Holding back the water is the aim of the Wanaka Central Business District Property Owners Group.
Spokesman Roger Gardiner said it had been a year since the December 2019 floods and it was seeking more information to help plan for future flood events.
Many volunteer hours were spent filling and placing sandbags in front of stores, but there might be more effective measures for low-level floods.
‘‘Maybe we can do other things that are more productive.’’
Sandbags in front of the shops became ‘‘a dog’s breakfast’’ after a while.
One suggestion was placing sandbags along Ardmore St, Mr Gardiner said.
‘‘If we could sandbag down the middle of the road and maybe keep that as the seawall, it means we don’t have to clutter up every shop entrance.’’
The group was seeking more post-flood analysis and an action plan, and wanted someone who lived locally to be able to more swiftly assess and make decisions if a flood event occurred.
Although there was little to avoid large events such as the 1999 flood where the lake level reached 281.32m, there could be something done to mitigate smaller events such as last year when the level reached up to 280.38m, he said.
Mr Gardiner believed within three years there could be another similar-sized flood.
‘‘They look like they are becoming more regular so let’s be smart about having plans.’’
A Queenstown Lakes District Council spokesman said work was continuing on a lakefront development plan, part of which would look at mitigation measures for more frequent floods.
At a recent meeting with some representatives of the Wanaka central business district it was agreed high lake events could be managed but not entirely mitigated, he said.

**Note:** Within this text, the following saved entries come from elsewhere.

(* ===== verification/CallCc.v ===== *)
(** * Call control (gsm_04_08_cc.c)

    The messages between the MS and MNCC: one definition per handler, and the
    tables that choose the handler by the state of the call. *)

From S2P Require Import Prelude VlrTypes Codecs Csd Sdp Mncc CallTypes CallBase CallLeg CallAssign.

(** an element that was found sets its field *)
Definition with_ie {A : Type} (o : option A) (f : mncc_field) (set : A -> gsm_mncc -> gsm_mncc) (m : gsm_mncc)
  : gsm_mncc := match o with Some v => set v (add_field f m) | None => m end.
Definition set_bearer_cap bc m : gsm_mncc := m <| m_bearer_cap := bc |>.
Definition set_facility l m : gsm_mncc := m <| m_facility := l |>.
Definition set_progress l m : gsm_mncc := m <| m_progress := l |>.
Definition set_useruser l m : gsm_mncc := m <| m_useruser := l |>.
Definition set_ssversion l m : gsm_mncc := m <| m_ssversion := l |>.
Definition set_cccap l m : gsm_mncc := m <| m_cccap := l |>.
Definition set_cause c m : gsm_mncc := m <| m_cause := c |>.

Definition NUMBER_SIZE : nat := 33.
Definition IMSI_SIZE : nat := 16.
Definition GSM_MAX_LOWL_COMPAT : nat := 16.
Definition GSM_MAX_HIGHL_COMPAT : nat := 3.

(** a compatibility element is taken if it has 1 to [max] octets *)
Definition compat_ok (max : nat) (o : option (list Z)) : option (list Z) :=
  match o with
  | Some l => if Nat.ltb 0 (length l) && Nat.leb (length l) max then Some l else None
  | None => None
  end.

Definition GSM48_BCAP_TMOD_CIRCUIT : Z := 0.
Definition GSM48_BCAP_CODING_GSM_STD : Z := 0.
Definition GSM48_BCAP_RRQ_SPARE_NETWORK_TO_MS : Z := 0.

Definition default_cause : gsm_mncc_cause := mk_cause GSM48_CAUSE_LOC_PRN_S_LU 0 GSM48_CC_CAUSE_NORMAL_UNSPEC [].
(** the cause of the message or the default one *)
Definition cause_or_default (m : gsm_mncc) : list cc_ie :=
  [IeCause (if mncc_has m MNCC_F_CAUSE then m_cause m else default_cause)].

Definition call_msg (callref : Z) : gsm_mncc := empty_mncc <| m_callref := callref |>.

Although the last flood at Lakes Wakatipu and Wanaka was managed by a large council team, there would be an even more visible presence in Wanaka during any future occurrence.
‘‘This will be filled by an emergency management officer to work alongside the community, contractors, and other stakeholders,’’ he said.
Guidelines for lakefront businesses on how to prepare for floods, including emergency plans and business continuity plans, what to do and where to go when flooding occurs were being updated.
The council and its contractors were ready to respond to any event in the district.
Operational plans including sandbagging and pumping would be considered in each situation and would, if deemed appropriate, be deployed.
Measures undertaken were relative to the nature, scale and urgency of the event.
‘‘Flexibility is key in responding . . .as no two events will be the same.”